Fig. 6: Both AAV.ULK1.DN and the ULK1 inhibitor SBI-0206965 enhance mTOR activation.

Lysates were obtained from E18 rat cortical neurons on DIV 8 after transduction with AAV.ULK1.DN or AAV.CTRL. Alternatively, cells were treated with the ULK1 inhibitor SBI-0206965 (SBI, 5 μM) or DMSO as control for 30 min before lysis. RAP addition of rapamycin (750 nM) 24 h before lysis. a–h Top: Representative immunoblots of mTOR, p-mTOR, S6, p-S6, 4E-BP1, p-4E-BP1, AMPK, p-AMPK, and the corresponding bands of the loading controls tubulin or GAPDH after transduction with AAV.ULK1.DN or AAV.CTRL are shown. Bottom: Quantifications of the band intensities of mTOR, p-mTOR, p-S6, AMPK (all n = 6 independent cultures), p-4E-BP1 (n = 5 independent cultures), p-AMPK (n = 4–5 independent cultures), 4E-BP1 (n = 4 independent cultures), and S6 (n = 3 independent cultures) normalized to tubulin or GAPDH as loading controls.

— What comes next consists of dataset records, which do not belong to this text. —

(* ===== verification/FileAppend.v ===== *)
(** * tlpi/fileio: appending

    append.c, whose writes go to the end of a file whatever it seeks to. *)

From stdpp Require Import prelude list_numbers strings gmap.
From Stdlib Require Import ZArith Lia.
From S2P Require Import Prelude CLib Vfs TlpiLib FileRun.
Open Scope Z_scope.

(** ** getopt *)

(** An argument [getopt] takes as options: a dash and something behind it. *)
Definition is_option (a : list Z) : bool := match a with 45 :: _ :: _ => true | _ => false end.

(** The order [getopt] gives to the arguments: the options, with the argument that
    ends them, and the others. *)
Fixpoint permuted (l : list (list Z)) : list (list Z) * list (list Z) :=
  match l with
  | [] => ([], [])
  | a :: l =>
      if bool_decide (a = lit "--") then ([a], l) else
      let '(os, ns) := permuted l in
      if is_option a then (a :: os, ns) else (os, a :: ns)
  end.

Section Programs.
Context `{libc}.

(** *** append.c *)

Definition usageError {A} (progName : list Z) : prog A :=
  sys (Print (lit "Usage: " ++ progName ++ lit " filename [stuff to be written]" ++ [10])) ;;!
  Halt EXIT_FAILURE.

(** The letters of one argument. *)
Fixpoint append_letters (a0 : list Z) (l : list Z) : prog unit :=
  match l with
  | [] => Done tt
  | c :: l =>
      (if c =? 104 then usageError a0
       else sys (PrintErr (a0 ++ lit ": invalid option -- '" ++ [c] ++ lit "'" ++ [10]))) ;;!
      append_letters a0 l
  end.

Fixpoint append_options (a0 : list Z) (os : list (list Z)) : prog unit :=
  match os with
  | [] => Done tt
  | o :: os =>
      (if bool_decide (o = lit "--") then Done tt else append_letters a0 (tail o)) ;;!
      append_options a0 os
  end.

Fixpoint append_loop (fd : Z) (words : list (list Z)) : prog unit :=
  match words with
  | [] => Done tt
  | w :: words =>
      let! numWritten := sys (Write fd w) in
      sys (Print (print_d numWritten ++ lit " bytes written" ++ [10])) ;;!
      when (numWritten =? -1) (perror_exit (lit "write")) ;;!
      append_loop fd words
  end.

Definition append (argv : list (list Z)) : prog Z :=
  let! a0 := arg argv 0 in
  (if argc argv <? 2 then usageError a0
   else let! a1 := arg argv 1 in when (is_help a1) (usageError a0)) ;;!
  let '(os, ns) := permuted (tail argv) in
  append_options a0 os ;;!
  let argv := a0 :: os ++ ns in
  let optind := 1 + Z.of_nat (length os) in
  let! a1 := arg argv 1 in
  let! fd := sys (Open a1 (Z.lor O_WRONLY O_APPEND) 0) in
  when (fd =? -1) (perror_exit (lit "open")) ;;!
  let! offset := sys (Lseek fd 0 SEEK_SET) in
  when (offset =? -1) (perror_exit (lit "lseek")) ;;!
  append_loop fd (drop (Z.to_nat (optind + 1)) argv) ;;!
  let! status := sys (Close fd) in
  when (status =? -1) (perror_exit (lit "close")) ;;!
  Done EXIT_SUCCESS.

End Programs.

(** ** append.c *)

Section Append.
Context `{libc}.

Lemma usageError_run {A} a0 p k : run (usageError a0 : prog A) (p, k) =
  (Exit EXIT_FAILURE, (set_p_out (p_out p ++ lit "Usage: " ++ a0 ++ lit " filename [stuff to be written]" ++ [10]) p, k)).
Proof. done. Qed.

(** The options only write messages, or end the program. *)
Definition talks (q : prog unit) : Prop :=
  forall p k, exists o p', run q (p, k) = (o, (p', k)) /\ ended o (fun _ => p_fds p' = p_fds p /\ p_script p' = p_script p).

Lemma talks_bind q h : talks q -> talks h -> talks (q ;;! h).
Proof.
  intros Hq Hh p k. destruct (Hq p k) as (o & p1 & E & He). destruct o as [[]|c| |]; cbn [ended] in He; try done.
  - rewrite (run_ret _ _ _ _ _ E). destruct (Hh p1 k) as (o & p2 & E2 & He2). exists o, p2. split; [done|].
    destruct o as [[]|c| |]; cbn [ended] in *; try done. destruct He, He2. split; congruence.
  - exists (Exit c), p1. split; [by apply run_exit|done].
Qed.

Lemma talks_options a0 os : talks (append_options a0 os).
Proof.
  assert (forall l, talks (append_letters a0 l)) as Hl.
  { induction l as [|c l IH]; [by intros p k; eexists _, _|]. cbn [append_letters]. apply talks_bind; [|done].
    intros p k. destruct (c =? 104); by eexists _, _. }
  induction os as [|o os IH]; [by intros p k; eexists _, _|]. cbn [append_options]. apply talks_bind; [|done].
  case_bool_decide; [by intros p k; eexists _, _|done].
Qed.

Lemma no_pieces (words : list (list Z)) : Forall2 (fun w s => s `prefix_of` w) words (replicate (length words) []).
Proof. induction words; cbn; constructor; [apply prefix_nil|done]. Qed.

Lemma concat_nils {A} n : concat (replicate n []) = ([] : list A).
Proof. by induction n. Qed.

Variables (fd d i m : Z).

(** What the loop leaves: a part of each word, all of them when nothing goes wrong. *)
Lemma append_loop_spec words off data p k :
  opened fd d i off (Z.lor O_WRONLY O_APPEND) m data p k ->
  exists o p' k' pieces off', run (append_loop fd words) (p, k) = (o, (p', k')) /\ p_fds p' = p_fds p /\ kept i k k' /\
    Forall2 (fun w s => s `prefix_of` w) words pieces /\
    opened fd d i off' (Z.lor O_WRONLY O_APPEND) m (data ++ concat pieces) p' k' /\ ended o (fun _ => True) /\
    (p_script p = [] -> Z.of_nat (length data + length (concat words)) <= OFF_MAX -> o = Ret tt /\ pieces = words /\ p_script p' = []).
Proof.
  revert off data p k. induction words as [|w words IH]; intros off data p k Ho.
  { exists (Ret tt), p, k, [], off. cbn. rewrite app_nil_r. do 3 (split; [done|]). split; [constructor|]. by split. }
  cbn [append_loop]. pose proof (op_off _ _ _ _ _ _ _ _ _ Ho) as Hoff.
  destruct (write_spec _ _ _ _ _ _ _ p k w Ho) as (p1 & Hp1 & _ & Hc & Hcalm); [done|].
  change (flag (Z.lor O_WRONLY O_APPEND) O_APPEND) with true in *. cbv iota in *.
  assert (forall n (h : prog unit), run (sys (Print n) ;;! h) (p1, k) = run h (set_p_out (p_out p1 ++ n) p1, k)) as Hpr by done.
  destruct Hc as [[E Hs]|(s & r & -> & Hs & Hr & E)]; rewrite (run_call _ _ _ _ _ E).
  - destruct (run_when_dies (-1 =? -1) (perror_exit (lit "write")) (append_loop fd words) (set_p_out (p_out p1 ++ (print_d (-1) ++ lit " bytes written" ++ [10])) p1) k eq_refl (perror_exit_dies _))
      as (e & p2 & E2 & He & Hp2 & _).
    exists (Exit e), p2, k, (replicate (S (length words)) []), off. split; [exact E2|]. cbn [p_fds set_p_out] in Hp2.
    split; [congruence|]. split; [done|]. split.
    { apply (no_pieces (w :: words)). }
    rewrite concat_nils, app_nil_r. split; [by eapply opened_proc; [exact Ho|congruence]|]. split; [done|].
    intros Hs' Hm. destruct Hs as [|Hs]; [done|]. cbn [concat] in Hm. rewrite length_app in Hm. lia.
  - rewrite pwrite_end in E. rewrite pwrite_end.
    set (k1 := set_off _ _ _ _).
    assert (opened fd d i (Z.of_nat (length data) + Z.of_nat (length s)) (Z.lor O_WRONLY O_APPEND) m (data ++ s) p1 k1) as Ho1.
    { destruct Ho. constructor; cbn; rewrite ?lookup_insert_eq; [by rewrite Hp1|done|done|lia]. }
    set (p2 := set_p_out (p_out p1 ++ (print_d (Z.of_nat (length s)) ++ lit " bytes written" ++ [10])) p1).
    destruct (IH _ _ p2 k1 (opened_proc _ _ _ _ _ _ _ p1 p2 _ Ho1 eq_refl)) as (o & p3 & k3 & pieces & off' & E3 & Hp3 & Hk3 & Hf & Ho3 & He & Hc3).
    exists o, p3, k3, (s :: pieces), off'. split.
    { change (run (when (Z.of_nat (length s) =? -1) (perror_exit (lit "write")) ;;! append_loop fd words) (p2, k1) = (o, (p3, k3))).
      rewrite run_when_no; [done|]. apply Z.eqb_neq. lia. }
    split; [subst p2; cbn in Hp3; congruence|]. split.
    { eapply kept_trans; [|done]. eapply kept_trans; [apply kept_inode|apply kept_off]. }
    split; [constructor; [by eexists|done]|]. split; [by cbn; rewrite app_assoc|]. split; [done|].
    intros Hs' Hm. specialize (Hr Hs'). subst r. rewrite app_nil_r in *. cbn [concat] in Hm. rewrite length_app in Hm.
    specialize (Hcalm Hs' ltac:(lia)). subst p1. destruct Hc3 as (-> & -> & Hs3); [done|rewrite length_app; lia|]. done.
Qed.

CTR control, RAP treated with rapamycin. i–p Top: Representative immunoblots of mTOR, p-mTOR, S6, p-S6, 4E-BP1, p-4E-BP1, AMPK, p-AMPK, and the corresponding bands of the loading control GAPDH after treatment with SBI or DMSO as control are shown. Bottom: Quantifications of the band intensities of mTOR, p-mTOR, p-S6, AMPK, p-AMPK, 4E-BP1, p-4E-BP1 (all n = 5 independent cultures), and S6 (n = 4 independent cultures) normalized to GAPDH as loading control. CTR control, RAP treated with rapamycin. Data are presented as single data points and means ± SEM. *P < 0.05, **P < 0.01, ***P < 0.001, N.S. no significant difference, according to one-way ANOVA and Sidak’s multiple comparisons test.